01 February 2006

Faith the size of a mustard seed

Apparently that's how much you need to move a mountain. Apparently I really don't have that much!

All these people I am talking to at the moment seem to think that I have heaps of faith at the moment. But it's silly cos I don't. And I sometimes get stressed about the silliest things. Like getting stressed cos I hadn't heard about some arrangements that needed to happen and coming up with all the worst possible scenarios. To the point where the thought even flashed through my mind, "Have I just made up all this stuff about God calling me to Canada?" And I was talking to God about it saying, "God I hate that you can do all these amazing things for me and yet I still doubt and don't trust You." And He basically just said, "Bec, have I taken care of it all so far?" And of course the answer was yes. And so He said, "Well I've got this under control too.
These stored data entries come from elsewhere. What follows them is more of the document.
(* ===== verification/MemoryFS.v ===== *)
(** * A file system in memory

    An implementation of the interfaces of [FileSystem.v] and of the head store
    interface, in which nothing else happens between two calls: files by path,
    open descriptors, a clock that stands still, and a head store [W].  With a
    store that keeps the laws of [HeadStore.v] it keeps those of the journal. *)

From stdpp Require Import stringmap.
From S2P Require Import Prelude Crypto Format Json HeadStore JournalEntry FileSystem Journal Ledger.
Local Open Scope Z_scope.

Record mem (W : Type) : Type := {
  mem_files : stringmap string; mem_open : gmap Z string; mem_next : Z; mem_clock : time; mem_heads : W }.
Arguments Build_mem {W} _ _ _ _ _.
Arguments mem_files {W} _.
Arguments mem_open {W} _.
Arguments mem_next {W} _.
Arguments mem_clock {W} _.
Arguments mem_heads {W} _.

Definition ErrNotExist : error := ErrNew "file does not exist".
Definition ErrExist : error := ErrNew "file already exists".
Definition ErrClosed : error := ErrNew "file already closed".

Section Memory.
Context {W : Type}.
Implicit Types (m : mem W).

Definition set_files (files : stringmap string) m : mem W :=
  {| mem_files := files; mem_open := mem_open m; mem_next := mem_next m; mem_clock := mem_clock m; mem_heads := mem_heads m |}.

Definition set_open (fds : gmap Z string) m : mem W :=
  {| mem_files := mem_files m; mem_open := fds; mem_next := mem_next m; mem_clock := mem_clock m; mem_heads := mem_heads m |}.

Definition set_heads (heads : W) m : mem W :=
  {| mem_files := mem_files m; mem_open := mem_open m; mem_next := mem_next m; mem_clock := mem_clock m; mem_heads := heads |}.

(** A new descriptor for a path. *)
Definition open_at (path : string) m : result file * mem W :=
  (Ok {| file_fd := mem_next m; file_Name := path |},
   {| mem_files := mem_files m; mem_open := <[mem_next m := path]> (mem_open m); mem_next := mem_next m + 1;
      mem_clock := mem_clock m; mem_heads := mem_heads m |}).

Definition mem_Stat (path : string) m : option error * mem W :=
  (match mem_files m !! path with Some _ => None | None => Some ErrNotExist end, m).

Definition mem_OpenFile (path : string) (flags : open_flags) m : result file * mem W :=
  match flags, mem_files m !! path with
  | CreateExclusive, None => open_at path (set_files (<[path := ""]> (mem_files m)) m)
  | CreateExclusive, Some _ => (Error ErrExist, m)
  | LockFile, None => open_at path (set_files (<[path := ""]> (mem_files m)) m)
  | _, None => (Error ErrNotExist, m)
  | _, Some _ => open_at path m
  end.

(** The part of a pattern before its star. *)
Fixpoint temp_prefix (pattern : string) : string :=
  match pattern with
  | "" => ""
  | String a pattern => if Ascii.eqb a "*" then "" else String a (temp_prefix pattern)
  end.

Definition mem_CreateTemp (dir pattern : string) m : result file * mem W :=
  let path := fresh_string (dir +:+ "/" +:+ temp_prefix pattern) (mem_files m) in
  open_at path (set_files (<[path := ""]> (mem_files m)) m).

Definition mem_ReadFile (path : string) m : result string * mem W :=
  (match mem_files m !! path with Some data => Ok data | None => Error ErrNotExist end, m).

Definition mem_Rename (from to : string) m : option error * mem W :=
  match mem_files m !! from with
  | None => (Some ErrNotExist, m)
  | Some data => (None, set_files (<[to := data]> (delete from (mem_files m))) m)
  end.

Definition mem_Remove (path : string) m : option error * mem W :=
  match mem_files m !! path with
  | None => (Some ErrNotExist, m)
  | Some _ => (None, set_files (delete path (mem_files m)) m)
  end.

(** The path an open file stands for. *)
Definition at_path {A} (f : file) (closed : A) (k : string → A * mem W) m : A * mem W :=
  match mem_open m !! file_fd f with Some path => k path | None => (closed, m) end.

Definition mem_Write (f : file) (data : string) m : option error * mem W :=
  at_path f (Some ErrClosed) (λ path, (None, set_files (alter (λ old, old +:+ data) path (mem_files m)) m)) m.

Definition mem_Sync (f : file) m : option error * mem W := at_path f (Some ErrClosed) (λ _, (None, m)) m.

Definition mem_Close (f : file) m : option error * mem W :=
  at_path f (Some ErrClosed) (λ _, (None, set_open (delete (file_fd f) (mem_open m)) m)) m.

Definition mem_Read (f : file) m : (string * option error) * mem W :=
  at_path f ("", Some ErrClosed) (λ path, ((default "" (mem_files m !! path), None), m)) m.

#[export] Instance mem_world : GoWorld (mem W) := {|
  ctx_Err := λ m, (None, m);
  time_Now := λ m, (mem_clock m, m);
  rand_Read := λ n m, (Ok (string_of_bytes (repeat 0%N n)), m) |}.

#[export] Instance mem_file_system : FileSystem (mem W) := {|
  os_IsNotExist := λ err, bool_decide (err = ErrNotExist);
  os_Stat := mem_Stat;
  os_MkdirAll := λ _ m, (None, m);
  os_OpenFile := mem_OpenFile;
  os_CreateTemp := mem_CreateTemp;
  os_ReadFile := mem_ReadFile;
  os_Rename := mem_Rename;
  os_Remove := mem_Remove;
  file_Write := mem_Write;
  file_Sync := mem_Sync;
  file_Chmod := mem_Sync;
  file_Close := mem_Close;
  file_Read := mem_Read |}.

#[export] Instance mem_head_store `{!ExternalHeadStore W} : ExternalHeadStore (mem W) := {|
  Load := λ id m, let '(r, heads) := Load id (mem_heads m) in (r, set_heads heads m);
  CompareAndAdvance := λ previous next m,
    let '(r, heads) := CompareAndAdvance previous next (mem_heads m) in (r, set_heads heads m) |}.

Definition empty_mem (clock : time) (heads : W) : mem W :=
  {| mem_files := ∅; mem_open := ∅; mem_next := 3; mem_clock := clock; mem_heads := heads |}.
End Memory.

(** * It keeps the laws *)

Section MemoryLaws.
Context {W : Type} `{!ExternalHeadStore W, !HeadStoreLaws W}.

(** A call that leaves the witness alone. *)
Lemma keeps_heads {A} (f : mem W → A * mem W) : (∀ m, mem_heads (f m).2 = mem_heads m) →
  keeps (λ m, recorded (mem_heads m)) f.
Proof. intros Hf m a m' Hm. specialize (Hf m). rewrite Hm in Hf. cbn in Hf. rewrite Hf. reflexivity. Qed.

Lemma at_path_heads {A} (f : file) (closed : A) (k : string → A * mem W) m :
  (∀ path, mem_heads (k path).2 = mem_heads m) → mem_heads (at_path f closed k m).2 = mem_heads m.
Proof. intros Hk. unfold at_path. by destruct (_ !! _). Qed.

#[export] Program Instance mem_laws : JournalLaws (mem W) := {| witness := λ m, recorded (mem_heads m) |}.
Solve All Obligations with
  (try (intros; apply keeps_heads; intros m; cbn;
    unfold mem_OpenFile, mem_Rename, mem_Remove, mem_Write, mem_Sync, mem_Close, mem_Read;
    first [by apply at_path_heads | by repeat case_match])).
Next Obligation.
  intros id m r m'. cbn. destruct (Load id (mem_heads m)) as [r0 w] eqn:H. intros [= <- <-]. cbn.
  apply load_recorded in H as [Hw Hr]. exists (recorded (mem_heads m)). rewrite Hw. split; [done|]. split; [done|].
  by destruct r0.
Qed.
Next Obligation.
  intros p n m r m'. cbn. destruct (CompareAndAdvance p n (mem_heads m)) as [r0 w] eqn:H. intros [= <- <-]. cbn.
  apply advance_recorded in H as [[Hw Hr]|(Hx & Hw & _)].
  - exists (recorded (mem_heads m)), (recorded (mem_heads m)). rewrite Hw. split_and!; [done..|by left].
  - exists (recorded (mem_heads m)), (recorded w). split_and!; [done..|by right].
Qed.
End MemoryLaws.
Be at peace." And so I went to sleep last night clinging to all the amazing evidence that God has given me that yes, this what He has called me to do. (So there was a reason for asking - or at least receiving - a bunch of confimation in the first place, I was gonna needed it!) And so this morning I jump on the computer and there was the email saying that everything is fine. I think God smiled, because it wasn't there last night - I checked. And so this is just another lesson for me at learning how to trust him completely. He's good, I've got a long way to go in this lesson!